We have a log which is being indexed ok to start with, however splunk stops reading it when only half has been indexed. the log is 4.6MB and XML format.
In data previewer:
500 events read
Bytes = 4,535,856
Events = 2,877 (about half)
You're probably triggering MAX_EVENTS in stitching the lines back together. By default Splunk breaks on newlines, then attempts to "linemerge" the lines back into the context of the main event (consider a stack trace with multiple lines...). The default behavior is to only seam together 257 (the original + 256 more) lines in this way. It's more efficient if you can tell Splunk "yo, just consume the whole file" rather than that split + recombine behavior.
For a file that is an entire, complete and single XML document, I'd suggest to set the LINE_BREAKER to "just grab everything" ^()$
and disable the linemerging functionality with SHOULD_LINEMERGE=false
.
Just to be clear... you're offering statistics from the data previewer, but you don't mean that do you?
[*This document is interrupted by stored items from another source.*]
(* ===== verification/SystemSpec.v ===== *)
(** The host as a whole: the runtime API and the workers over the same tables.  An example
    run, and the theorems on retries, lost updates, serialisation, the refinement of the
    worker's system, and the payloads that reach the controller. *)

From S2P Require Import Prelude PyValue Regex Sha256 Json Config Contract Service Release ReleaseSpec Kube Worker WorkerSpec Inputs InputsSpec Views ViewsSpec.
#[local] Open Scope string_scope.
#[local] Open Scope list_scope.
#[local] Open Scope Z_scope.

(** ** An example: the shop is deployed, the worker fails, the deployment is removed *)
Module Portal.
Definition app : Application := {|
  application := Shop.application; modules := []; app_revision := 1; app_enabled := true; current_version := "1.4.0" |}.
Definition start : host := {|
  tables := empty_db; release_tables := Shop.published; applications := {[7 := app]};
  environments := {["production" := Shop.environment]} |}.
Definition request (key : string) (revision : Z) : Request :=
  {| idempotency_header := Some key; if_match := Some (_etag revision) |}.
Definition data : CreateAttrs := {|
  ca_application := 7; ca_environment := "production"; ca_version := "1.4.0"; ca_scaling := scaling_json Entered.scaling;
  ca_configuration := values_json Entered.configuration; ca_secret_refs := values_json Entered.secret_refs |}.
Definition row : RuntimeDeployment :=
  new_deployment app "production" Shop.environment Shop.release Entered.configuration Entered.secret_refs Entered.scaling.
Definition operation : RuntimeOperation := new_operation Sample.id row DEPLOY [] "request-0001" "hash" 0.
Definition web : RuntimeComponent := {|
  rc_slug := "web"; image_digest := Sample.image; desired_replicas := 2; ready_replicas := 0; available_replicas := 0;
  rc_state := "pending"; health := "unknown"; restart_count := 0; rc_last_error := "" |}.
Definition created : host := set_tables {|
  operations := {["op-1" := operation]}; deployments := {[Sample.id := row]}; components := {[Sample.id := [web]]};
  cache := ∅ |} start.

Lemma release_step : release_for app "1.4.0" Shop.environment start = (Ok (inl Shop.release), start).
Proof.
  unfold release_for. pose proof (Shop.release_found []) as E. revert E.
  change (runtime_release_for (application app) (modules app) "1.4.0" Shop.environment (release_tables start))
    with (runtime_release_for Shop.application [] "1.4.0" Shop.environment Shop.published).
  generalize (runtime_release_for Shop.application [] "1.4.0" Shop.environment Shop.published). intros p ->. reflexivity.
Qed.
Lemma creation_step : api_step start created.
Proof.
  eapply (api_create _ _ (request "request-0001" 1) data Shop.environment "1.4.0" "hash" Sample.id "op-1" 0).
  unfold atomic.
  enough (create_tx (request "request-0001" 1) data Shop.environment "1.4.0" "hash" Sample.id "op-1" 0 start =
          (Ok (_mutation_response Sample.id row "op-1" operation 202 false), created)) as -> by reflexivity.
  unfold create_tx. erewrite M_bind_run by (instantiate (2 := app); reflexivity).
  erewrite M_bind_run by (instantiate (2 := None); vm_compute; reflexivity). cbn [unless].
  erewrite M_bind_run by (instantiate (2 := None); vm_compute; reflexivity). cbn [unless].
  erewrite M_bind_run by (instantiate (2 := false); vm_compute; reflexivity). cbv iota.
  erewrite M_bind_run by exact release_step.
  vm_compute. reflexivity.
Qed.

(** A worker claims what is due and fails. *)
Definition worker_fails (token : string) (h : host) : option host :=
  match _claim "w" token 0 (tables h) with
  | (Some id, d) =>
      match _record_unexpected_failure id token 0 d with Ok d' => Some (set_tables d' h) | Raise _ => None end
  | _ => None
  end.
Definition fresh (token : string) (d : db) : bool :=
  forallb (fun kv => bool_decide (lease_token kv.2 <> Some token)) (map_to_list (operations d)).
Lemma worker_fails_run token h h' : fresh token (tables h) = true -> worker_fails token h = Some h' -> rtc sys_step h h'.
Proof.
  intros Hf. unfold worker_fails. destruct (_claim "w" token 0 (tables h)) as [[id|] d] eqn:C; [|done].
  destruct (_record_unexpected_failure id token 0 d) as [d'|] eqn:R; [|done]. intros [= <-].
  apply (rtc_l _ _ (set_tables d h)).
  - apply (sys_worker _ _ (EClaim id token 0) d); [|discriminate|reflexivity]. apply (step_claim "w"); [|exact C].
    intros i o Ho. unfold fresh in Hf. rewrite forallb_forall in Hf.
    specialize (Hf (i, o) ltac:(by apply list_elem_of_In, elem_of_map_to_list)). by apply bool_decide_eq_true in Hf.
  - apply rtc_once, (sys_worker _ _ (ERecord token) d'); [|discriminate|reflexivity]. simpl. by eapply step_unexpected.
Qed.

Definition failed : host := default created (worker_fails "t1" created).
Lemma failed_reachable : rtc sys_step start failed.
Proof.
  eapply rtc_l; [apply sys_api, creation_step|].
  apply (worker_fails_run "t1"); vm_compute; reflexivity.
Qed.

(** A call and the state it leaves. *)
Definition run (c : call) (key : string) (revision : Z) (oid : string) (h : host) : option (Response * host) :=
  match handle true c (request key revision) oid 0 h with
  | (Ok r, h') => if status_code r =? 202 then Some (r, h') else None
  | _ => None
  end.
Lemma run_accepted c key revision oid h : is_Some (run c key revision oid h) ->
  exists r h', handle true c (request key revision) oid 0 h = (Ok r, h') /\ status_code r = 202 /\ run c key revision oid h = Some (r, h').
Proof.
  unfold run. destruct (handle _ _ _ _ _ _) as [[r|] h']; [|by intros []]. destruct (Z.eqb_spec (status_code r) 202); [|by intros []].
  eauto 8.
Qed.
Definition start_again : call := Act Sample.id [] [("action", PStr "start")].
Definition restarted : host := match run start_again "request-0002" 2 "op-2" failed with Some (_, h) => h | None => failed end.
Lemma restart_accepted : is_Some (run start_again "request-0002" 2 "op-2" failed).
Proof. vm_compute. by eexists. Qed.
Definition failed_again : host := default restarted (worker_fails "t2" restarted).
Lemma failed_again_run : rtc sys_step restarted failed_again.
Proof. apply (worker_fails_run "t2"); vm_compute; reflexivity. Qed.
Lemma removal_accepted : is_Some (run (Destroy Sample.id) "request-0003" 4 "op-3" failed_again).
Proof. vm_compute. by eexists. Qed.
End Portal.


(** C8: no lost update: two accepted calls on a deployment of which the first changed it
    never carry the same If-Match, however far apart they are: whoever acts on a revision
    that someone else has changed since is refused. *)
Theorem no_lost_update enabled enabled' c c' rq rq' oid oid' now now' h0 h h1 h2 h3 r r' :
  tables h0 = empty_db -> rtc sys_step h0 h ->
  handle enabled c rq oid now h = (Ok r, h1) -> status_code r = 202 -> is_log_call c = false ->
  rtc sys_step h1 h2 ->
  handle enabled' c' rq' oid' now' h2 = (Ok r', h3) -> status_code r' = 202 -> target c' = target c ->
  if_match rq' <> if_match rq.
Proof.
  intros H0 Hrun H Hs Hc Hlater H' Hs' Ht E. pose proof (queue_reachable _ _ H0 Hrun) as Hq.
  destruct (accepted_row _ _ _ _ _ _ _ _ H Hs) as (x & _ & _ & Hx & _ & Hp & _).
  destruct (accepted_row _ _ _ _ _ _ _ _ H' Hs') as (x' & _ & _ & Hx' & _ & Hp' & _). rewrite Ht in Hx'.
  pose proof (precondition_revision _ _ _ _ Hp Hp' E) as Er.
  assert (exists x1, deployments (tables h1) !! target c = Some x1 /\ revision x < revision x1) as (x1 & Hx1 & R1).
  { destruct (handle_outcome _ _ _ _ _ _ _ _ H) as (y & hash & _ & _ & Ho & _).
    destruct Ho as [_ ?|y0 y' o [Hr _ _ _ (de & ob & co & se & sc & Ey) _ Hd _ _] _ _|y0 o _ _ Hl]; [done| |].
    - exists y'. rewrite Hd, lookup_insert_eq. assert (y0 = x) as -> by congruence. subst y'. simpl. split; [done|lia].
    - by rewrite Hc in Hl. }
  destruct (run_rows _ _ Hlater (api_call _ _ _ _ _ _ _ _ H Hq)) as (_ & _ & Hdeps).
  destruct (Hdeps _ _ Hx1) as (x2 & Hx2 & _ & R2). assert (x2 = x') as -> by congruence. lia.
Qed.
Lemma no_lost_update_witness : if_match (Portal.request "request-0003" 4) <> if_match (Portal.request "request-0002" 2).
Proof.
  destruct (Portal.run_accepted _ _ _ _ _ Portal.restart_accepted) as (r & h1 & H & Hs & E).
  destruct (Portal.run_accepted _ _ _ _ _ Portal.removal_accepted) as (r' & h3 & H' & Hs' & _).
  assert (Portal.restarted = h1) as E1 by (unfold Portal.restarted; rewrite E; reflexivity).
  pose proof Portal.failed_again_run as Hrun. rewrite E1 in Hrun.
  exact (no_lost_update true true Portal.start_again (Destroy Sample.id) _ _ "op-2" "op-3" 0 0 Portal.start Portal.failed h1
    Portal.failed_again h3 r r' eq_refl Portal.failed_reachable H Hs eq_refl Hrun H' Hs' eq_refl).
Defined.

(** In every state the API and any number of workers can reach, a deployment has at
    most one unfinished mutation and at most one unfinished log snapshot, an idempotency
    key names one operation, and an application has one live deployment per environment. *)
Theorem operations_serialised h0 h :
  tables h0 = empty_db -> rtc sys_step h0 h ->
  (forall i j oi oj, operations (tables h) !! i = Some oi -> operations (tables h) !! j = Some oj ->
     op_deployment oi = op_deployment oj -> active oi = true -> active oj = true -> is_log oi = is_log oj -> i = j) /\
  (forall i j oi oj, operations (tables h) !! i = Some oi -> operations (tables h) !! j = Some oj ->
     idempotency_key oi = idempotency_key oj -> i = j) /\
  (forall i j xi xj, deployments (tables h) !! i = Some xi -> deployments (tables h) !! j = Some xj ->
     dep_application xi = dep_application xj -> dep_environment xi = dep_environment xj ->
     deleted_at xi = None -> deleted_at xj = None -> i = j).
Proof. intros H0 Hrun. destruct (queue_reachable _ _ H0 Hrun) as [_ Hk Ha Hl]. split_and!; [exact Ha|exact Hk|exact Hl]. Qed.
Lemma operations_serialised_witness :
  active Portal.operation = true /\
  forall i oi, operations (tables Portal.created) !! i = Some oi -> active oi = true -> is_log oi = false ->
    op_deployment oi = Sample.id -> i = "op-1".
Proof.
  split; [reflexivity|]. intros i oi Hi Ha Hl Hd.
  exact (proj1 (operations_serialised Portal.start Portal.created eq_refl (rtc_once _ _ (sys_api _ _ Portal.creation_step)))
    i "op-1" oi Portal.operation Hi (lookup_singleton_eq _ _) Hd Ha eq_refl Hl).
Defined.

(** C10: the API plays by the worker's rules: every state that handlers and workers reach
    together is a state of the worker's system, in which the handlers appear only as
    transactions that add operations in the initial status, keep the existing ones and
    never lower a generation; so what is proved of all runs of the worker's system holds
    of the whole. *)
Theorem api_refines_requests h0 h :
  tables h0 = empty_db -> rtc sys_step h0 h -> exists es, wsteps empty_db es (tables h).
Proof.
  intros H0 Hrun. rewrite <-H0. clear H0. induction Hrun as [h|h h1 h2 Hs _ (es & IH)]; [exists []; constructor|].
  destruct Hs as [e d' Hw _ ->|Ha].
  - exists (e :: es). by econstructor.
  - exists (ERequest :: es). econstructor; [|done]. apply step_request, effect_request, api_step_effect, Ha.
Qed.
Lemma api_refines_requests_witness : exists es, wsteps empty_db es (tables Portal.failed).
Proof. exact (api_refines_requests Portal.start Portal.failed eq_refl Portal.failed_reachable). Defined.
Splunk only previews a sub section of the data, not the whole file. You're talking about Splunk not actually indexing the whole file correct... not just that it's only previewing half.
If it has stopped reading the file before the file ends, there should be some reason for stopping indicated in the splunkd.log since Splunk will be taking action on the index.
TRUNCATE will come into play only if Splunk is suddenly seeing one big line for some reason...
Could you add TRUNCATE=0 in props.conf?
check the splunkd.log
$SPLUNK_HOME/var/log/splunk/splunkd.log
there might be something interesting in there...